Despite the successful revascularization of the epicardial occluded vessels, reperfusion failure in cardiomyocytes at the microvascular bed post-ischemia is referred to as cardiac ischemia/reperfusion (IR) injury [1]. IR injury is a phenomenon in which the cellular damage in an organ that is initiated during hypoxia or anoxia becomes exacerbated when oxygen is redelivered to the tissue [2]. Despite its profound clinical importance, bedside therapies to suppress IR remain limited largely due to the complex mechanisms that contribute to IR. The previous studies [3] have suggested that mitochondrial homeostasis is the target of cardiac IR injury. On the one hand, mitochondrial fission factor (Mff)-induced mitochondrial fission causes an overproduction of reactive oxygen species (ROS) that induces cardiolipin oxidation; on the other hand, it triggers hexokinase 2 (HK2) disassociation that opens mitochondrial permeability transition pore (mPTP). These alterations lead to cytochrome c (cyt-c) release from the mitochondria into the cytoplasm, which initiates caspase9-dependent apoptosis. These results lay the foundation for describing the detailed molecular mechanisms of IR injury initiation and regulation. However, the signals upstream of Mff upregulation are not completely understood.
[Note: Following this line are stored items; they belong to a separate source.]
Lemma not_among_spec (ks : list K) (x : K) : not_among eqb ks x = true <-> ~ In x ks.
Proof.
  unfold not_among. rewrite negb_true_iff. split.
  - intros H I. assert (X : existsb (fun k => eqb k x) ks = true).
    { apply existsb_exists. exists x. split; [exact I|]. apply eqb_spec. reflexivity. }
    congruence.
  - intro N. destruct (existsb _ ks) eqn:E; [|reflexivity].
    apply existsb_exists in E. destruct E as (k & I & E). apply eqb_spec in E.
    subst. contradiction.
Qed.

Lemma not_among_false (ks : list K) (x : K) : not_among eqb ks x = false <-> In x ks.
Proof.
  split.
  - intro H. unfold not_among in H. apply negb_false_iff, existsb_exists in H.
    destruct H as (k & I & E). apply eqb_spec in E. subst. exact I.
  - intro I. destruct (not_among eqb ks x) eqn:E; [|reflexivity].
    apply not_among_spec in E. contradiction.
Qed.

Lemma keys_step (ks0 : list K) (k : K) (fs : list K) :
  let ks1 := (ks0 ++ filter (not_among eqb ks0) [k])%list in
  (ks1 ++ filter (not_among eqb ks1) fs)%list
  = (ks0 ++ filter (not_among eqb ks0) (k :: filter (fun k' => negb (eqb k' k)) fs))%list.
Proof.
  cbv zeta. cbn [filter]. destruct (not_among eqb ks0 k) eqn:E.
  - rewrite <- app_assoc. cbn [Datatypes.app]. f_equal. f_equal.
    induction fs as [|x fs IH]; [reflexivity|]. cbn [filter].
    unfold not_among at 1. rewrite existsb_app. cbn [existsb]. rewrite orb_false_r.
    rewrite negb_orb. fold (not_among eqb ks0 x).
    destruct (eqb k x) eqn:Ek.
    + apply eqb_spec in Ek. subst x.
      assert (X : eqb k k = true) by (apply eqb_spec; reflexivity).
      rewrite X. cbn [negb]. rewrite andb_false_r. exact IH.
    + assert (X : eqb x k = false).
      { apply (eqb_false eqb eqb_spec). apply (eqb_false eqb eqb_spec) in Ek. congruence. }
      rewrite X. cbn [negb filter]. rewrite andb_true_r.
      destruct (not_among eqb ks0 x); rewrite IH; reflexivity.
  - rewrite app_nil_r. f_equal. apply not_among_false in E.
    induction fs as [|x fs IH]; [reflexivity|]. cbn [filter].
    destruct (eqb x k) eqn:Ek; cbn [negb filter].
    + apply eqb_spec in Ek. subst x.
      assert (X : not_among eqb ks0 k = false) by (apply not_among_false; exact E).
      rewrite X. exact IH.
    + destruct (not_among eqb ks0 x); rewrite IH; reflexivity.
Qed.

Lemma dd_update_keys_filter {V : Type} (k : K) (upd : V -> V) (default : V)
    (d : list (K * V)) :
  map fst (dd_update eqb k upd default d)
  = (map fst d ++ filter (not_among eqb (map fst d)) [k])%list.
Proof.
  cbn [filter].
  destruct (dd_update_keys eqb eqb_spec k upd default d) as [[I E]|[N E]]; rewrite E.
  - apply not_among_false in I. rewrite I, app_nil_r. reflexivity.
  - apply not_among_spec in N. rewrite N. reflexivity.
Qed.

Lemma group_by_loop_keys {A : Type} (key : A -> result K) (l : list A) :
  forall d d' ks,
    group_by_loop eqb key l d = Ok d' -> mapM key l = Ok ks ->
    map fst d' = (map fst d ++ filter (not_among eqb (map fst d)) (first_seen eqb ks))%list.
Proof.
  induction l as [|x l IH]; intros d d' ks H M; cbn [group_by_loop mapM] in H, M.
  - inversion H; inversion M; subst. cbn. rewrite app_nil_r. reflexivity.
  - destruct (key x) as [k|]; cbn [bind] in H, M; [|discriminate].
    destruct (mapM key l) as [ks'|]; cbn [bind] in M; [|discriminate].
    inversion M; subst; clear M.
    rewrite (IH _ _ _ H eq_refl). unfold dd_append.
    rewrite dd_update_keys_filter. cbn [first_seen]. apply keys_step.
Qed.

Lemma group_by_loop_mapM {A : Type} (key : A -> result K) (l : list A) :
  forall d d', group_by_loop eqb key l d = Ok d' -> exists ks, mapM key l = Ok ks.
Proof.
  induction l as [|x l IH]; intros d d' H; cbn [group_by_loop mapM] in *.
  - exists []. reflexivity.
  - destruct (key x) as [k|]; cbn [bind] in *; [|discriminate].
    destruct (IH _ _ H) as (ks & E). rewrite E. cbn [bind]. eexists. reflexivity.
Qed.

Lemma Counter_keys (l : list K) : map fst (Counter eqb l) = first_seen eqb l.
Proof.
  unfold Counter.
  assert (G : forall l c,
             map fst (fold_left (fun c k => counter_add eqb k c) l c)
             = (map fst c ++ filter (not_among eqb (map fst c)) (first_seen eqb l))%list).
  { clear l. induction l as [|k l IH]; intro c; cbn [fold_left first_seen].
    - cbn. rewrite app_nil_r. reflexivity.
    - rewrite IH. unfold counter_add. rewrite dd_update_keys_filter. apply keys_step. }
  rewrite G. cbn [map Datatypes.app]. apply filter_all. reflexivity.
Qed.

Lemma distinct_In (l : list K) (x : K) : In x (distinct eqb l) <-> In x l.
Proof.
  induction l as [|k l IH]; [reflexivity|]. cbn [distinct].
  destruct (existsb (eqb k) l) eqn:E.
  - rewrite IH. split; [intro I; right; exact I|].
    intros [<-|I]; [|exact I]. apply existsb_exists in E.
    destruct E as (y & I & E). apply eqb_spec in E. subst. exact I.
  - cbn [In]. rewrite IH. reflexivity.
Qed.

Lemma distinct_NoDup (l : list K) : NoDup (distinct eqb l).
Proof.
  induction l as [|k l IH]; cbn [distinct]; [constructor|].
  destruct (existsb (eqb k) l) eqn:E; [exact IH|].
  constructor; [|exact IH]. intro I. apply (proj1 (distinct_In _ _)) in I.
  assert (X : existsb (eqb k) l = true).
  { apply existsb_exists. exists k. split; [exact I|apply eqb_spec; reflexivity]. }
  congruence.
Qed.

Lemma distinct_length (l : list K) :
  (Datatypes.length (distinct eqb l) <= Datatypes.length l)%nat.
Proof.
  induction l as [|k l IH]; cbn [distinct]; [apply Nat.le_refl|].
  destruct (existsb (eqb k) l); cbn [Datatypes.length]; lia.
Qed.

End FirstSeen.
In addition to mitochondrial fission, mitophagy is another specific process underlying the degradation of dysfunctional or damaged mitochondria, which maintains a healthy mitochondrial population and mitochondrial quality [4]. A considerable number of studies have suggested that mitophagy is regulated through two pathways including receptor-mediated mitophagy and Parkin-dependent mitophagy [5]. The receptor-related factors included BCL2/adenovirus E1B 19 kDa protein-interacting protein 3 (Bnip3) and FUN14 domain containing 1 (FUNDC1) [6]. Bnip3 is the mitochondrial outer membrane proteins that are required for the autophagic elimination of mitochondria during erythroid cell maturation [7]. FUNDC1 is also a mitochondrial outer membrane protein that binds LC3 to induce mitophagy upon hypoxia treatment [8]. The Parkin-related mitophagy mainly relies on PINK1 stabilization and accumulation on the mitochondrial outer membrane upon mitochondrial depolarization [9]. Our team has performed significant research concerning the role of mitophagy in cardiac IR injury [8], [9], [10], [11]. However, different receptors may have various influences on cell fate. In the cardiac reperfusion injury, excessive Parkin-involved mitophagy exacerbates cell death [9]. In contrast, FUNDC1-related mitophagy provides beneficial effects on cell survival under hypoxic stimulation [10]. However, the role of Bnip3 and its involvement in mitophagy under IR injury remain unclear. Bnip3 is reported to be activated under ischemia stimulation and promotes cellular death in the heart [12], [13]. Meanwhile, recent study confirms that activation of Bnip3-related mitophagy would impair the liver cancer metastasis through blunting mitochondrial energy metabolism [11]. In the current study, we explore the role of Bnip3-mediated mitophagy in the development of cardiac IR injury.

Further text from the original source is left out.